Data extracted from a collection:
-.-.-

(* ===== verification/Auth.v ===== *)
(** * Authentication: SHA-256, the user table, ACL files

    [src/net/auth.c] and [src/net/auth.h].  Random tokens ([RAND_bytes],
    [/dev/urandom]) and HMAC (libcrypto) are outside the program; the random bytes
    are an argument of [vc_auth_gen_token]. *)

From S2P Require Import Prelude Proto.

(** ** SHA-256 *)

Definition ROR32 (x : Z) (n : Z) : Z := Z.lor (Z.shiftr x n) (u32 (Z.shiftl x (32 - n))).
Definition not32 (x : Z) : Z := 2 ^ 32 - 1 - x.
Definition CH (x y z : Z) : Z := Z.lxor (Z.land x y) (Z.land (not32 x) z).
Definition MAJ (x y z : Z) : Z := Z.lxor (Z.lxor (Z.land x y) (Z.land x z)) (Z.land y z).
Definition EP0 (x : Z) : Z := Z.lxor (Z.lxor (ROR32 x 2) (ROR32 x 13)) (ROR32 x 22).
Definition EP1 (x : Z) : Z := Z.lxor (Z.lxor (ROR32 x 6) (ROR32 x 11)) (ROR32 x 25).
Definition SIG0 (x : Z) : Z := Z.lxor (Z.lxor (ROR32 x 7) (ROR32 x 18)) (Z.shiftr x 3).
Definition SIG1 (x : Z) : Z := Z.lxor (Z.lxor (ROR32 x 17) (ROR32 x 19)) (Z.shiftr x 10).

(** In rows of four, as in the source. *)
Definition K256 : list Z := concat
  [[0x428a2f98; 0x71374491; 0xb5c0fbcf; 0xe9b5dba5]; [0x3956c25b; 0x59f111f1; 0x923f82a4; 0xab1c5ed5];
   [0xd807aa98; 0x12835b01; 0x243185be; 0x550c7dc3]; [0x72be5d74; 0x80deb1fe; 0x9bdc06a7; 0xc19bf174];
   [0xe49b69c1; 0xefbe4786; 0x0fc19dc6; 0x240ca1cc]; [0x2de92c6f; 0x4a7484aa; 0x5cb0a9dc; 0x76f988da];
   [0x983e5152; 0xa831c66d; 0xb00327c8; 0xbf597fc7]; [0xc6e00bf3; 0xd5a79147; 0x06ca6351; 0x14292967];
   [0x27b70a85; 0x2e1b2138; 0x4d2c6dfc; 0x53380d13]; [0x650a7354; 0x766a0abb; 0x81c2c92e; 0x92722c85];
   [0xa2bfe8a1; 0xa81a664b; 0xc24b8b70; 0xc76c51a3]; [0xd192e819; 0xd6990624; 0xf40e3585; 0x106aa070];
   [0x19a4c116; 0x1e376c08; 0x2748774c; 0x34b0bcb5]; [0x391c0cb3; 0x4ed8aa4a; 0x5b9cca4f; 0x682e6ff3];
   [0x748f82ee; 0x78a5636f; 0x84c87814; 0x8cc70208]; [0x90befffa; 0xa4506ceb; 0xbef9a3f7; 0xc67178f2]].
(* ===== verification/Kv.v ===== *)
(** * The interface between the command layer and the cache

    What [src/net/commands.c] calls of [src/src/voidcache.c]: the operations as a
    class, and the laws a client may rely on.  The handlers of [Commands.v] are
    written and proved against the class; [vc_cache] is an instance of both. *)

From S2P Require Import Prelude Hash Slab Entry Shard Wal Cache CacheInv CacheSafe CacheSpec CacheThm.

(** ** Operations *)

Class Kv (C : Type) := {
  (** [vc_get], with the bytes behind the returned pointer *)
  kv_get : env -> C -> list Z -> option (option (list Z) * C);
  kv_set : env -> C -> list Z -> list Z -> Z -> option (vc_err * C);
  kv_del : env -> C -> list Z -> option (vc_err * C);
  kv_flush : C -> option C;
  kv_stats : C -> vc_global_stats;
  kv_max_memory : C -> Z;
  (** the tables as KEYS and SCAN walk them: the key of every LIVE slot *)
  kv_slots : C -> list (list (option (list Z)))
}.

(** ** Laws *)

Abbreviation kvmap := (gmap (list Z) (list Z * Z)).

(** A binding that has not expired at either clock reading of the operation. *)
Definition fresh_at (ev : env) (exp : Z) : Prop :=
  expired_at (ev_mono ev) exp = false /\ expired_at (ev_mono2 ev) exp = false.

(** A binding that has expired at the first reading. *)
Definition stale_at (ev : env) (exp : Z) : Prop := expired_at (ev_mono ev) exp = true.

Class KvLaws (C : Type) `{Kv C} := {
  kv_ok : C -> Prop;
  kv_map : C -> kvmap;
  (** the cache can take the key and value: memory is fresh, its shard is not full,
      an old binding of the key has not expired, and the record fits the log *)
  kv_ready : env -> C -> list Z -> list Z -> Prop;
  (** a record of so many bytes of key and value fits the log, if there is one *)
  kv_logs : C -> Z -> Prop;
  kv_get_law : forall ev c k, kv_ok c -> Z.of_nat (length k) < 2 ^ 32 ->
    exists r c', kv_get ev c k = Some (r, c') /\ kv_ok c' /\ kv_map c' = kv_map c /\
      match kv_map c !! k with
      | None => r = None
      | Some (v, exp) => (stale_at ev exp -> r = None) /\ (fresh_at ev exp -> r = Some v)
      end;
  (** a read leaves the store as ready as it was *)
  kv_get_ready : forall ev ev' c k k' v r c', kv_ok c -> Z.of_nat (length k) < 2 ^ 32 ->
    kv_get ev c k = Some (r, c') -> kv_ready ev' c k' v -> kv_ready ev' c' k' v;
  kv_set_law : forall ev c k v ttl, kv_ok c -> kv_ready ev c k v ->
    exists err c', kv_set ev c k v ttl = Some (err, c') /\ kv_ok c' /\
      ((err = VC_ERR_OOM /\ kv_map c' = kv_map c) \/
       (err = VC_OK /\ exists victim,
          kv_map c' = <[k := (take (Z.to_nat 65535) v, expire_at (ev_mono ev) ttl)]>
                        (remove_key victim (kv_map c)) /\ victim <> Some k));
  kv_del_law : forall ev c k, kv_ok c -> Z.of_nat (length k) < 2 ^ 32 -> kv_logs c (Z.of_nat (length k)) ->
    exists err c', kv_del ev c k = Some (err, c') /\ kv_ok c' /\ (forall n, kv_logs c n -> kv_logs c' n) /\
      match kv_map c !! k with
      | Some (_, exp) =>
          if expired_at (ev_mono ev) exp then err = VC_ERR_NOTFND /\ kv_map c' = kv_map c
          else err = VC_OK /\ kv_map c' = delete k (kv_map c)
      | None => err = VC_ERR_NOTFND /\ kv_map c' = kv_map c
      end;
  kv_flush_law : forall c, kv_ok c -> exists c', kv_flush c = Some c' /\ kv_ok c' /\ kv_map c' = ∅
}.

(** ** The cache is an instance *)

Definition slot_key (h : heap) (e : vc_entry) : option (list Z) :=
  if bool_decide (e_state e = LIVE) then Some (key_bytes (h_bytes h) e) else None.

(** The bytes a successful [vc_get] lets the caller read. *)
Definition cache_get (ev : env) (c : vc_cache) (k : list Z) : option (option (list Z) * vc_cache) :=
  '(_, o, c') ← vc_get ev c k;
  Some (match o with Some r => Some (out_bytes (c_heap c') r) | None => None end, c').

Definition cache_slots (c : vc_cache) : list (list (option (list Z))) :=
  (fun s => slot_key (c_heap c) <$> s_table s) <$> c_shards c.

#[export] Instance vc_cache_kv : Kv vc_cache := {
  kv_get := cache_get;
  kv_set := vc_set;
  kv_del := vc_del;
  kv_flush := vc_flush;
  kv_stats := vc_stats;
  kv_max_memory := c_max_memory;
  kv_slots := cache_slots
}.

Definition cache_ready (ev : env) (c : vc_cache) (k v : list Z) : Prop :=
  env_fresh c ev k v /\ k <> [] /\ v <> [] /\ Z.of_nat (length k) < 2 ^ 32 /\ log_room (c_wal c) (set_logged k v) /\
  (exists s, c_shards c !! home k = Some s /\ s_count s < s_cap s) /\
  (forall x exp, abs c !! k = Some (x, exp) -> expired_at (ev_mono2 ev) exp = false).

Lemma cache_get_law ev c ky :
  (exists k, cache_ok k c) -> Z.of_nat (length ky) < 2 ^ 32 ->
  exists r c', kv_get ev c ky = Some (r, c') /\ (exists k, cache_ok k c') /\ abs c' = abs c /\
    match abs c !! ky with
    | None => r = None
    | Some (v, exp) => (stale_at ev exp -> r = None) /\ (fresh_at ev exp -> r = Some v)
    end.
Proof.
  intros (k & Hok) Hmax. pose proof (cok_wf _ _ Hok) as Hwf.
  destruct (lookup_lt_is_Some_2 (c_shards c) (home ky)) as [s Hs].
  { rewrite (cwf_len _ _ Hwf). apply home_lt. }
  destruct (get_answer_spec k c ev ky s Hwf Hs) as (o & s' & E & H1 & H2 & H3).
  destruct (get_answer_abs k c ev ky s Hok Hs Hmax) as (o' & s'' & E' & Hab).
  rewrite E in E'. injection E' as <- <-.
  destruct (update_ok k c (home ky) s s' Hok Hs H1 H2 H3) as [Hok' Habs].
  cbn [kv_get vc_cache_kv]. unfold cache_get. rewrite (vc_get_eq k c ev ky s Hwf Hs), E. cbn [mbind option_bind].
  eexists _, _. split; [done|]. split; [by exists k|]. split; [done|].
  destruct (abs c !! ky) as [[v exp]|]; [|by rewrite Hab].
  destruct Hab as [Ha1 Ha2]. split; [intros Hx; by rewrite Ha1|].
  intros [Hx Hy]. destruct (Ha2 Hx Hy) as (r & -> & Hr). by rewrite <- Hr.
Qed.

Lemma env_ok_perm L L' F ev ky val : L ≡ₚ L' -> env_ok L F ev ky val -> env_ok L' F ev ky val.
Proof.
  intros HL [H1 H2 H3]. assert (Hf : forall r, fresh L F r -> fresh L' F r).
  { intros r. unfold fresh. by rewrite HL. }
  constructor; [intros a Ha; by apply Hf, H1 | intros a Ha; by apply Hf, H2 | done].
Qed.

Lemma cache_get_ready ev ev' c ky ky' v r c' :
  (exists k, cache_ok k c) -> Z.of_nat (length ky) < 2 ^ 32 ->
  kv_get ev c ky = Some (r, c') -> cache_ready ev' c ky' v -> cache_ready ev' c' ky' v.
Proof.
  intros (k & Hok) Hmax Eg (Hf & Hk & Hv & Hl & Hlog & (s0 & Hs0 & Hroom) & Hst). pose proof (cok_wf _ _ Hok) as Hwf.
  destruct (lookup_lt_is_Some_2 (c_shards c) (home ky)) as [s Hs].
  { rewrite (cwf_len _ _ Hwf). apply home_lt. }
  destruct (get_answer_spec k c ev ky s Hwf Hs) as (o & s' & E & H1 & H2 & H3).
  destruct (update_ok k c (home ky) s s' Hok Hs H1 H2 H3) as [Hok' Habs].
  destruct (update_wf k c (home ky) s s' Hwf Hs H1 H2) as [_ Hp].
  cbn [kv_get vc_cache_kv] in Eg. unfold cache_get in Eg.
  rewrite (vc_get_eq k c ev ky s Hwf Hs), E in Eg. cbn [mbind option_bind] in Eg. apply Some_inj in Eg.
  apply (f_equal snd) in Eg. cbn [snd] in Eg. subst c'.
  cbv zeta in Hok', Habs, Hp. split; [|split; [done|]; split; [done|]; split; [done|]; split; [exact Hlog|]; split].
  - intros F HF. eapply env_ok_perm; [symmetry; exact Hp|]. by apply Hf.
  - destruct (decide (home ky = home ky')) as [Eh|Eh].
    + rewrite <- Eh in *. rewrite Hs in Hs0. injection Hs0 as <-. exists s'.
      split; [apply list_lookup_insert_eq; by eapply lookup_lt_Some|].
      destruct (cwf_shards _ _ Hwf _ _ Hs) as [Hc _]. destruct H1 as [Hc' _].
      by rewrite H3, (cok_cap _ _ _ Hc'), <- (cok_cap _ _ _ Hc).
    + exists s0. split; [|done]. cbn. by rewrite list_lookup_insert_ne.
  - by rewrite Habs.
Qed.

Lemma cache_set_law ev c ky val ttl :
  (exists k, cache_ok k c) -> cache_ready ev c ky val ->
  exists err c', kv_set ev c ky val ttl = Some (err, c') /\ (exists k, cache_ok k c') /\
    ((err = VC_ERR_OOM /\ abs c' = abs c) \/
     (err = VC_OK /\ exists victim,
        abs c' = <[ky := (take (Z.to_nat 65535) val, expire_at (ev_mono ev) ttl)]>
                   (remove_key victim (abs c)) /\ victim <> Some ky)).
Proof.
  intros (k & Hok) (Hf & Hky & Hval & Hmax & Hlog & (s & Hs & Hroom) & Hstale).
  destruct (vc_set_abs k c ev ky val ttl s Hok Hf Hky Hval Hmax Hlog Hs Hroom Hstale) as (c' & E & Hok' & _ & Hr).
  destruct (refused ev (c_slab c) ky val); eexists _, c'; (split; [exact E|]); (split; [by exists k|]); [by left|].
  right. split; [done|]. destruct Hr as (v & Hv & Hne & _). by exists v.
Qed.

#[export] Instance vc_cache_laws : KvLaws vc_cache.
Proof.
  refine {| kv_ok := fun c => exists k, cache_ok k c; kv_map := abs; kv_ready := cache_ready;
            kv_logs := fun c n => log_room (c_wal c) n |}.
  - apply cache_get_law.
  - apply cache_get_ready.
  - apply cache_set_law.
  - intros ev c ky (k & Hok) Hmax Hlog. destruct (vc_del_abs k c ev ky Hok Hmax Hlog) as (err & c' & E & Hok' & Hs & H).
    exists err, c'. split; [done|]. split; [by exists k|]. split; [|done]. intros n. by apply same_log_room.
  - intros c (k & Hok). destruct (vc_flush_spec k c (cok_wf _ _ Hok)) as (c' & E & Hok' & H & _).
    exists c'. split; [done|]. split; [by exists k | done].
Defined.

-.-.-

* **Exercise objective**:
Once you find the line containing "(** ** SHA-256 *)", stop: reproduce exactly that line and every line of the data before it, and nothing else.

* **Answer to the problem**:
(* ===== verification/Auth.v ===== *)
(** * Authentication: SHA-256, the user table, ACL files

    [src/net/auth.c] and [src/net/auth.h].  Random tokens ([RAND_bytes],
    [/dev/urandom]) and HMAC (libcrypto) are outside the program; the random bytes
    are an argument of [vc_auth_gen_token]. *)

From S2P Require Import Prelude Proto.

(** ** SHA-256 *)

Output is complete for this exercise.